▸ **Your goal**: In the listing below, find every line with the string "gmap" and pull it out.

▸ **Records for this task**:
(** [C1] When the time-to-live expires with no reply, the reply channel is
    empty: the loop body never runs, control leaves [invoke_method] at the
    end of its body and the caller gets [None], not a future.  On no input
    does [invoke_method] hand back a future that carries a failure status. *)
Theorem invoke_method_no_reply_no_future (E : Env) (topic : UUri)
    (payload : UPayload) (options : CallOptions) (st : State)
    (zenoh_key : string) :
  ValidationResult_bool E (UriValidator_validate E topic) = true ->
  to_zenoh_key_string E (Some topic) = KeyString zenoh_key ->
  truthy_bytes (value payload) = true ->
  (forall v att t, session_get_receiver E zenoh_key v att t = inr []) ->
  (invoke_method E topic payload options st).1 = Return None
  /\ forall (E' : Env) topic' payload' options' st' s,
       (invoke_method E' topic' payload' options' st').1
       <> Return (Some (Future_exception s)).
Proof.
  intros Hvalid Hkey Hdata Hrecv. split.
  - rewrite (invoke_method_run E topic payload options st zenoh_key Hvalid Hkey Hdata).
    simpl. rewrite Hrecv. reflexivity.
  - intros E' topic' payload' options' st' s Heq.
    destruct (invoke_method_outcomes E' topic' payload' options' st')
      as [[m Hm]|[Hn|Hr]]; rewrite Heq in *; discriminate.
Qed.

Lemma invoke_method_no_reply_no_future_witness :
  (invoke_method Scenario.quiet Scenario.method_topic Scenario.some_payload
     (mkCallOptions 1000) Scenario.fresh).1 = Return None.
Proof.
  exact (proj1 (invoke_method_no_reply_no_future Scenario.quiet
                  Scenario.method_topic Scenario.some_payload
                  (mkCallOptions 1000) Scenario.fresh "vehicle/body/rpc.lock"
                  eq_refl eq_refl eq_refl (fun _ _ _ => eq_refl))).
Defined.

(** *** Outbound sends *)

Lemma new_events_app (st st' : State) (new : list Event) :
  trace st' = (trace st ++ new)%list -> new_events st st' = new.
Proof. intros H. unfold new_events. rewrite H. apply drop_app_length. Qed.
==
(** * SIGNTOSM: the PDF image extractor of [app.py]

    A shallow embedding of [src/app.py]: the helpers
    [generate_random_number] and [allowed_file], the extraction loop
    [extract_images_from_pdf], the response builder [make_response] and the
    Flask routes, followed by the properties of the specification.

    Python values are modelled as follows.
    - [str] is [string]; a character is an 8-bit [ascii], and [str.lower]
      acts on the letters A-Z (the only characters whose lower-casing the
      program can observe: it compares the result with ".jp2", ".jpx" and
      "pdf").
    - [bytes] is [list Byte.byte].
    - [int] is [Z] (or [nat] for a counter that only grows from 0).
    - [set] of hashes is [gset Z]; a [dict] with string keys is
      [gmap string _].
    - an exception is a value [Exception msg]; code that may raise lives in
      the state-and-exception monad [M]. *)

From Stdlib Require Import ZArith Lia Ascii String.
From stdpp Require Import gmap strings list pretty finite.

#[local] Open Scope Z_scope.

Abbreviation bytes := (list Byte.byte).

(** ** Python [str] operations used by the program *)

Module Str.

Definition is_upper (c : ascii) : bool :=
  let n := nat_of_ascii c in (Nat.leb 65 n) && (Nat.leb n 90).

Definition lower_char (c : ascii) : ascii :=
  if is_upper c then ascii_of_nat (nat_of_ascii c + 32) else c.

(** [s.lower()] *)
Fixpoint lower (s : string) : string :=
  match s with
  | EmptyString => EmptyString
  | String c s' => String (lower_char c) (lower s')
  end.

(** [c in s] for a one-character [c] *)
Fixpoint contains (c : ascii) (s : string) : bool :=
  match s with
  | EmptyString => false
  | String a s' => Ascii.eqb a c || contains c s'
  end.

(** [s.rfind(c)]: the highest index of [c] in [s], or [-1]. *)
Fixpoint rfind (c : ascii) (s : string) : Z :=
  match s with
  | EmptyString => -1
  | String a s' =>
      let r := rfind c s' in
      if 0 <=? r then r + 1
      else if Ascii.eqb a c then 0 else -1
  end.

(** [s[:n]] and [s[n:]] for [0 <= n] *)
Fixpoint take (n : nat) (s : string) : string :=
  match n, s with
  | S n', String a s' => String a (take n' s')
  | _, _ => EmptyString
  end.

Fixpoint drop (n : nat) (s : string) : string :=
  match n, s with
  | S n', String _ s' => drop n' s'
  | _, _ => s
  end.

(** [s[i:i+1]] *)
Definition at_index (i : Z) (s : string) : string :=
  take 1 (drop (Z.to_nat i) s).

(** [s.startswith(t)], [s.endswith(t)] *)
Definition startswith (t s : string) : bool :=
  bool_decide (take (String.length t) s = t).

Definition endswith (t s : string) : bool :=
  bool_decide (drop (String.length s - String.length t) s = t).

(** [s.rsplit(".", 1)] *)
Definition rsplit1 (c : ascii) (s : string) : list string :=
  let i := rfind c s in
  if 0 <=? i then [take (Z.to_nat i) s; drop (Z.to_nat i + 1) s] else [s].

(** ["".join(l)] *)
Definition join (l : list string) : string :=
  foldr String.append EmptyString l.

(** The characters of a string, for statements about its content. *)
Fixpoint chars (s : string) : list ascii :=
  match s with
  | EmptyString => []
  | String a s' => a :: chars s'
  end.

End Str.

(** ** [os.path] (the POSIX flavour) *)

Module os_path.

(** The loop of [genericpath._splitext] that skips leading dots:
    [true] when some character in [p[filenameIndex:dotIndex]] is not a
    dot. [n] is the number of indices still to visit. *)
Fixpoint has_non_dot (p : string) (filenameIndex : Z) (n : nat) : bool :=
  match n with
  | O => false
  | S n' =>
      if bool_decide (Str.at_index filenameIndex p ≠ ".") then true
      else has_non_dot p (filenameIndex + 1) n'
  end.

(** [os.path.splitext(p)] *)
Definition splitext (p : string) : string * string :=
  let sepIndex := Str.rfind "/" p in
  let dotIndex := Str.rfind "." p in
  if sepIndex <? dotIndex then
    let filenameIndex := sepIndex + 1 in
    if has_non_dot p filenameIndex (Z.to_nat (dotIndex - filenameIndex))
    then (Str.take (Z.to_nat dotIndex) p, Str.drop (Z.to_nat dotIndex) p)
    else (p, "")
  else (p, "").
* * *
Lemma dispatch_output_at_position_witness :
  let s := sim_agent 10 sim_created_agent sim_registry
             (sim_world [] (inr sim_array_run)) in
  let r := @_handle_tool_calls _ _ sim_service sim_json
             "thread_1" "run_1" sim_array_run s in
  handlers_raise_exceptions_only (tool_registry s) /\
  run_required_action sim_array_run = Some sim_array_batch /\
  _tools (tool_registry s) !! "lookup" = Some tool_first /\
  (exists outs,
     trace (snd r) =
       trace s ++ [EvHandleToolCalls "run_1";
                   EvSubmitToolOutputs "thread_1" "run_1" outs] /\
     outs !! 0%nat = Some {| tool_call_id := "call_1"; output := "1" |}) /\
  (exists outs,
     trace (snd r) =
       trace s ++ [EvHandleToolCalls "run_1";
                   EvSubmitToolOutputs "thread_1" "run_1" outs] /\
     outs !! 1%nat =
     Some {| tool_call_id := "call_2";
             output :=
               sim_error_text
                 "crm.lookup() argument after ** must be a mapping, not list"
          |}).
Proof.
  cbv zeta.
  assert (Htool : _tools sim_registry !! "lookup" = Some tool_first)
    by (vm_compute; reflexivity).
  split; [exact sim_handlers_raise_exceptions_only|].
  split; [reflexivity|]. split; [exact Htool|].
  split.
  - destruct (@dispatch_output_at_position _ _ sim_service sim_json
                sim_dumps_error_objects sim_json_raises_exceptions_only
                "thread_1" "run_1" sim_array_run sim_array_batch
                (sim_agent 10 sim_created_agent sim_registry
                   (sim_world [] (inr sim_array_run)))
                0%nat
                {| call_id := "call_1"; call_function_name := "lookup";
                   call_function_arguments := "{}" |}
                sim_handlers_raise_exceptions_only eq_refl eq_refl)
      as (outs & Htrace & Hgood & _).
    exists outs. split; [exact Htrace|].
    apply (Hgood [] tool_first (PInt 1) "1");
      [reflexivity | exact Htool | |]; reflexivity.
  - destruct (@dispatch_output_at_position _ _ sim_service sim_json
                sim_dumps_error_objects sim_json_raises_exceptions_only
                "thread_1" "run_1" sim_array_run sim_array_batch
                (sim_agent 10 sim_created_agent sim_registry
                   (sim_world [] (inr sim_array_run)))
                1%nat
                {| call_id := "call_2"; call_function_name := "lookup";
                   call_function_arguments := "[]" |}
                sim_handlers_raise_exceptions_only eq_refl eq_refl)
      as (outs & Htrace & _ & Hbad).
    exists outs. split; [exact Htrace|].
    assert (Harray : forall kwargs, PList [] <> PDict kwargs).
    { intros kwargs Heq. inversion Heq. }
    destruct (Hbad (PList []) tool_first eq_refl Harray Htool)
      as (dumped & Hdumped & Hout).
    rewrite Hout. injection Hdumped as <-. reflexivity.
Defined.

▸ **Result of this exercise**:
      [gmap string _].
From stdpp Require Import gmap strings list pretty finite.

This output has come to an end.